» **WHAT YOU SHOULD DO**:
Only the number is wanted: how many lines of the listing below contain "contractRoundValidators"?

» **RECORDED DATA**:

+ + + + +

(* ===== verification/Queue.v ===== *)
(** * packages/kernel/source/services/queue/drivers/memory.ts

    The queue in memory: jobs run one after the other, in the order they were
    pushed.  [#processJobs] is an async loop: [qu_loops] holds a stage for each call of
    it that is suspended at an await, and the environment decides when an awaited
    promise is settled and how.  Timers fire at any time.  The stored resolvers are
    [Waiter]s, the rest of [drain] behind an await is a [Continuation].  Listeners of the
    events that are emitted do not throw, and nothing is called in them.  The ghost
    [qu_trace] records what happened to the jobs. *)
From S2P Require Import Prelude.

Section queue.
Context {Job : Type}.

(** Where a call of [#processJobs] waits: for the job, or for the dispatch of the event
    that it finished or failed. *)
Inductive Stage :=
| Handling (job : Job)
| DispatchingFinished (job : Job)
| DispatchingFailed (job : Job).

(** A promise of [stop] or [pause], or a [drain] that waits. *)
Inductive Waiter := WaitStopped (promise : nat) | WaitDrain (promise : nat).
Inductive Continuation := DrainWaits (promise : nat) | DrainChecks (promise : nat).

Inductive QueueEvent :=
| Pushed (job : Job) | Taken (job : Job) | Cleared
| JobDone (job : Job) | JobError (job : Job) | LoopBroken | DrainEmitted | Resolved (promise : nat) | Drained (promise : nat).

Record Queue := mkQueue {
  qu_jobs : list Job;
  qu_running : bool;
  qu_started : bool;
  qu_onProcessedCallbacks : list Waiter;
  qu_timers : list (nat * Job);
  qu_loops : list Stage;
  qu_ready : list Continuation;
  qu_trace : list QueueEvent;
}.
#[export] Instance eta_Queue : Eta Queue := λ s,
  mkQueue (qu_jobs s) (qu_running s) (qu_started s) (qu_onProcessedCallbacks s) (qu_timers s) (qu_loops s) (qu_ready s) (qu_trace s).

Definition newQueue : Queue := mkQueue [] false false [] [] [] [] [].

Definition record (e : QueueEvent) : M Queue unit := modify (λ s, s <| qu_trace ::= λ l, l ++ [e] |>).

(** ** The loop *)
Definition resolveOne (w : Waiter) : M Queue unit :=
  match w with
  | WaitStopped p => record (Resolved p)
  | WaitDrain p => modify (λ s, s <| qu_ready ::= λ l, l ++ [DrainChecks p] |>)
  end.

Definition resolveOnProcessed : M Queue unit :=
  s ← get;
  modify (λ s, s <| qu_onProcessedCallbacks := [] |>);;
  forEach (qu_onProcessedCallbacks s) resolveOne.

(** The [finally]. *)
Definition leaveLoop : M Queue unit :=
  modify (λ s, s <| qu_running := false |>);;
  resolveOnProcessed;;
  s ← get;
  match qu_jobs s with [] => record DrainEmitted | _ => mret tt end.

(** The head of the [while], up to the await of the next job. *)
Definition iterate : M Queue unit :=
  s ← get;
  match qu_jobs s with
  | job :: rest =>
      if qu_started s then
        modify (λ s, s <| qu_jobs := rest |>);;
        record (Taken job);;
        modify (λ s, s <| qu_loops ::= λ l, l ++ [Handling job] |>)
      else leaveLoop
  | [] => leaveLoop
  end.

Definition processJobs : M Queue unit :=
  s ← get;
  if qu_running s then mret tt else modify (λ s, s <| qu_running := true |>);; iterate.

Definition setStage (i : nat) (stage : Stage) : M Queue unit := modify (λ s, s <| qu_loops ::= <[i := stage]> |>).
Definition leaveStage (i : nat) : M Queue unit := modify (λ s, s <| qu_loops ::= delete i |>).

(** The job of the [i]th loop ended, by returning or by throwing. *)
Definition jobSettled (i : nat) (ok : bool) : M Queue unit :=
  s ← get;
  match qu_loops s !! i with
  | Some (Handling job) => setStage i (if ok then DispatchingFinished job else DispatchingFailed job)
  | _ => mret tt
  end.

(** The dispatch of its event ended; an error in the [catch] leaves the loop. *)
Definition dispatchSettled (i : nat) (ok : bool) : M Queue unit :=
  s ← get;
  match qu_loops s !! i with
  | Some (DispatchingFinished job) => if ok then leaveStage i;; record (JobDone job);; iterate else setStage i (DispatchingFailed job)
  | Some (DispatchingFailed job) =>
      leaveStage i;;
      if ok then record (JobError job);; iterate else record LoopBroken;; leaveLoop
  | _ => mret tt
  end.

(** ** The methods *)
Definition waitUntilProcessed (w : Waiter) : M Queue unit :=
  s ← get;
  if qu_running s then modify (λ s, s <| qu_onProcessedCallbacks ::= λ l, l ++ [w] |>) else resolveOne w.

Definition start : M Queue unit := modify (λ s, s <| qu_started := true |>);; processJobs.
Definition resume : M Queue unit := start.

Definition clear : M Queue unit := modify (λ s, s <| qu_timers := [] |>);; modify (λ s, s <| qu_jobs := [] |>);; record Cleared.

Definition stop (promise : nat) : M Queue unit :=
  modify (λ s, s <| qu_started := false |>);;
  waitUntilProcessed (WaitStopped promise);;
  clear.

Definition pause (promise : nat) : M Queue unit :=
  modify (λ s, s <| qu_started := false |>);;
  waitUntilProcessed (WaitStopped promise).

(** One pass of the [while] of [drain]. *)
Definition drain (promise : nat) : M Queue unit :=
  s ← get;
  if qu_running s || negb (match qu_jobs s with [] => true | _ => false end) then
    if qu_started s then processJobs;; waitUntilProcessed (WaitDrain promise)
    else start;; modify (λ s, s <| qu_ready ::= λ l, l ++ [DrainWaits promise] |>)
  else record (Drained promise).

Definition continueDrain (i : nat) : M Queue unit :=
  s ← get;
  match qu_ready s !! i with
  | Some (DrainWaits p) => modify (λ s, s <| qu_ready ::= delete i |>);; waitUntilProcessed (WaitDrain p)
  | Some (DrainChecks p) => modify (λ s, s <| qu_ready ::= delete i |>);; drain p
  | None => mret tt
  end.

+ + + + +

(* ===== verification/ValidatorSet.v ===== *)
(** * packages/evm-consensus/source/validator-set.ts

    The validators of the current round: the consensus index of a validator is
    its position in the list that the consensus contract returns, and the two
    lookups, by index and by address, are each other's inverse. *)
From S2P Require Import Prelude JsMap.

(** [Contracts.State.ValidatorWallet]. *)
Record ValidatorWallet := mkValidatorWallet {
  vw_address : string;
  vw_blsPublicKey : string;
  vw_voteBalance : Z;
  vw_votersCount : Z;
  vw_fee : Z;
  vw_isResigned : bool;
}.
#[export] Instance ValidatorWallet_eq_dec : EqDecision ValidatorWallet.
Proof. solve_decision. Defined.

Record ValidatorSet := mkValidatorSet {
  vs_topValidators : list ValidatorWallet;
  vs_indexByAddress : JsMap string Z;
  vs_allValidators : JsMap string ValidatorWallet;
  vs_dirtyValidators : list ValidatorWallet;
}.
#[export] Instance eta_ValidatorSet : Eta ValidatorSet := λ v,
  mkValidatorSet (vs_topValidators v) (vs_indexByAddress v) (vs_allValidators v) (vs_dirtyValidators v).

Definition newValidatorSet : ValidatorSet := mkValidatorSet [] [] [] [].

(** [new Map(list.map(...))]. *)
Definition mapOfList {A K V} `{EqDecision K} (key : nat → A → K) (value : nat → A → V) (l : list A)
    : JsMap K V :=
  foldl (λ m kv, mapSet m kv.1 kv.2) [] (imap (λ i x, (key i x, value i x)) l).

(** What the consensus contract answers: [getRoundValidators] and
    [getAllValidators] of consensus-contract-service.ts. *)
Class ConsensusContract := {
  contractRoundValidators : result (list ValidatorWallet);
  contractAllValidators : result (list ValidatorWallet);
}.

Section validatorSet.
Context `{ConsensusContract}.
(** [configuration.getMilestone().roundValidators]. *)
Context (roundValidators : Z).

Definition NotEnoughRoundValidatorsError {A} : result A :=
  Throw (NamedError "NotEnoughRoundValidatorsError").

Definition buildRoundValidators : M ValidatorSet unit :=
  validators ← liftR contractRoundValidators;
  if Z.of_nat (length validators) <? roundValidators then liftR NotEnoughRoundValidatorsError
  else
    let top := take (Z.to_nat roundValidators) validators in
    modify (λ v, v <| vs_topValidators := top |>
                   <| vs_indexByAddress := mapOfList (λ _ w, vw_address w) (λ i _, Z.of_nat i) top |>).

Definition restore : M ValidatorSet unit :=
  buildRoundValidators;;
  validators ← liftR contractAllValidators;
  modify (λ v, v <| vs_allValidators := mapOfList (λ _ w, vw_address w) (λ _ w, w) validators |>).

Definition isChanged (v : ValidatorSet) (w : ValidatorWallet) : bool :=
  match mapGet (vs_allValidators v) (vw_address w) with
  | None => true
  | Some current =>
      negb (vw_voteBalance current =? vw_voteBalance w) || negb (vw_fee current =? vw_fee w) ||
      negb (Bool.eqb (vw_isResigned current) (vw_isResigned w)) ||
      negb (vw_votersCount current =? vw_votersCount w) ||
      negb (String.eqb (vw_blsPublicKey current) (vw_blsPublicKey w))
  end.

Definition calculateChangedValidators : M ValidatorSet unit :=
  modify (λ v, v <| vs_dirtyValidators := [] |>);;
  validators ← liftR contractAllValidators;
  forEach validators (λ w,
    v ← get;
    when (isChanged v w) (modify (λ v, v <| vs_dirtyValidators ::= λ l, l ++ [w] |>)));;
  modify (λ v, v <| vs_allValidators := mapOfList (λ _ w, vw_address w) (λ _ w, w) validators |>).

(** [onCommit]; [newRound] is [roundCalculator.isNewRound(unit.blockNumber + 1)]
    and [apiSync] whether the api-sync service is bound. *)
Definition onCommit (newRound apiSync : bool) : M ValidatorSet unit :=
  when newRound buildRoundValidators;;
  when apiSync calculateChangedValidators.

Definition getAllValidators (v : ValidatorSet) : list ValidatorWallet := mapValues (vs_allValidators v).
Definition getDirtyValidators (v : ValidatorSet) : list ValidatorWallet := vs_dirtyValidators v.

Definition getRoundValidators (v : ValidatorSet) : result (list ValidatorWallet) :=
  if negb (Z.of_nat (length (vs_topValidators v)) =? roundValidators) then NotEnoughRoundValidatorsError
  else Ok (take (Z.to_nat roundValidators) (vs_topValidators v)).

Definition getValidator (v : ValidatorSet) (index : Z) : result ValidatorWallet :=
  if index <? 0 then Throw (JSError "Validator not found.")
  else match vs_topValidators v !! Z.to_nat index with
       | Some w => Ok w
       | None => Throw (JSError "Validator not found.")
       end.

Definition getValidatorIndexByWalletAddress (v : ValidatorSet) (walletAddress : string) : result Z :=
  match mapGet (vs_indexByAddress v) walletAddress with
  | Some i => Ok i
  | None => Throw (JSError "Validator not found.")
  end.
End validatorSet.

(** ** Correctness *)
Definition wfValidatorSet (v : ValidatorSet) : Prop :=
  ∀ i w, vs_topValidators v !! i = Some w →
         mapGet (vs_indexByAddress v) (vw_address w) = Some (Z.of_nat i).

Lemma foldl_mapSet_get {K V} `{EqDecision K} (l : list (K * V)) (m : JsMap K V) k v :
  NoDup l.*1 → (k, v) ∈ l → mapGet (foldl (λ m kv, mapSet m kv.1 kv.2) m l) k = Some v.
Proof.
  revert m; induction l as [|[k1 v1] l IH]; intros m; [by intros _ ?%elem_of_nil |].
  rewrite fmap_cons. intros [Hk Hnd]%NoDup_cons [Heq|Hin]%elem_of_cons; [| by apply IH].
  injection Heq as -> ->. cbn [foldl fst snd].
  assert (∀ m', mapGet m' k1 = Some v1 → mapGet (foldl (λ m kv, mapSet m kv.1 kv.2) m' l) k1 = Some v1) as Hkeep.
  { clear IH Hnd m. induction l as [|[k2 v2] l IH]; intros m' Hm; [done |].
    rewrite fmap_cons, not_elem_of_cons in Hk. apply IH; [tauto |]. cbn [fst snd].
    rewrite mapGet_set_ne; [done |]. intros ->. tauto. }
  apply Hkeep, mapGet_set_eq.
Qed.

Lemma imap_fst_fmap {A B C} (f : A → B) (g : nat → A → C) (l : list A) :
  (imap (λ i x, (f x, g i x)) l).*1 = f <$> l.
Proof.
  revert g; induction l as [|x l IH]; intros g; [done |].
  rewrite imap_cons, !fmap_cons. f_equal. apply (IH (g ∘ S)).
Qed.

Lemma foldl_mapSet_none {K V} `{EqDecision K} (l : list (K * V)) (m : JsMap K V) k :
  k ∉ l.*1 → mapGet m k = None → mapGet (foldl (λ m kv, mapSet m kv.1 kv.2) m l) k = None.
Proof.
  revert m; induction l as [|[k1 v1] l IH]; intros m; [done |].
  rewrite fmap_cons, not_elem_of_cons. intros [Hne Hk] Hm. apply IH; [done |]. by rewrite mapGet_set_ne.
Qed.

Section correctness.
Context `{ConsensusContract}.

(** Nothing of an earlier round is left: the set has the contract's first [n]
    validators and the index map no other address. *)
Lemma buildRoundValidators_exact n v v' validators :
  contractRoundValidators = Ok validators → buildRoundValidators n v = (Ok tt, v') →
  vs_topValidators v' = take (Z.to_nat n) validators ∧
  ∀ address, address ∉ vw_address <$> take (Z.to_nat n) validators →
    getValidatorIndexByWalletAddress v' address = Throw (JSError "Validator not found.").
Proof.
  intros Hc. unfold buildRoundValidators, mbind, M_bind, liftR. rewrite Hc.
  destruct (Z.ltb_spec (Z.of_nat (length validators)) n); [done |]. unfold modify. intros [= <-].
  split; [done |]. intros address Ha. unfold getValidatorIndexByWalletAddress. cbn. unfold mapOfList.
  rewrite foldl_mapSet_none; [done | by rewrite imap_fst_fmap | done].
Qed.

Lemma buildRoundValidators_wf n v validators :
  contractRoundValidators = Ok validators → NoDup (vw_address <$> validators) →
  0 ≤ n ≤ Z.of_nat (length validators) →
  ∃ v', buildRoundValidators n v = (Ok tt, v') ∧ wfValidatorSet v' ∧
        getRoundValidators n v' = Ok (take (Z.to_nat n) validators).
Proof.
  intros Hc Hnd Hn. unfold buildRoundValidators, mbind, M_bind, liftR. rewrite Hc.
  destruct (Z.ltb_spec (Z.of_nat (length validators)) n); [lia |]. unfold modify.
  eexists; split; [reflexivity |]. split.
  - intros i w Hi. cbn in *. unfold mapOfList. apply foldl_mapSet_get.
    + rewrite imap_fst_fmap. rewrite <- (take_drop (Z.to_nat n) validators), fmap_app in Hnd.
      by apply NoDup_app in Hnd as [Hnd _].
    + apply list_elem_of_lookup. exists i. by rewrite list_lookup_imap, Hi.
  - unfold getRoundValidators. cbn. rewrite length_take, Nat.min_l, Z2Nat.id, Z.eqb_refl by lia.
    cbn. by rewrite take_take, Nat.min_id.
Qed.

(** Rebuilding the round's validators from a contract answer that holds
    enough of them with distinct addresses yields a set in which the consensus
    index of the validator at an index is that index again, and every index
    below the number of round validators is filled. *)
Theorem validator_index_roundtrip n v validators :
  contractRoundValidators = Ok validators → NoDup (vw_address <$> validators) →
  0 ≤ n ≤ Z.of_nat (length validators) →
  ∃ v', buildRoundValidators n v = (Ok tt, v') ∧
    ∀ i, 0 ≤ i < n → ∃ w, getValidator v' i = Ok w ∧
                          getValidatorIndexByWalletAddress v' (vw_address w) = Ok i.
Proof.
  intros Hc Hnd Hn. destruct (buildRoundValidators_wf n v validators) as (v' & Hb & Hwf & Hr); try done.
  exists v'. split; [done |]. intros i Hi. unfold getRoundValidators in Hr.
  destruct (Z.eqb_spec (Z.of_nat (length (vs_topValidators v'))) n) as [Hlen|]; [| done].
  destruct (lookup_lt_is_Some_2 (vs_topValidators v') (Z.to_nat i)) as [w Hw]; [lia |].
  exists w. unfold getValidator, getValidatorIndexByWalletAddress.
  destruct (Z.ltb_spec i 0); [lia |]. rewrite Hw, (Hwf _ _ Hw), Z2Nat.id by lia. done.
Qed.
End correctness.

+ + + + +

» **TASK RESPONSE**:
5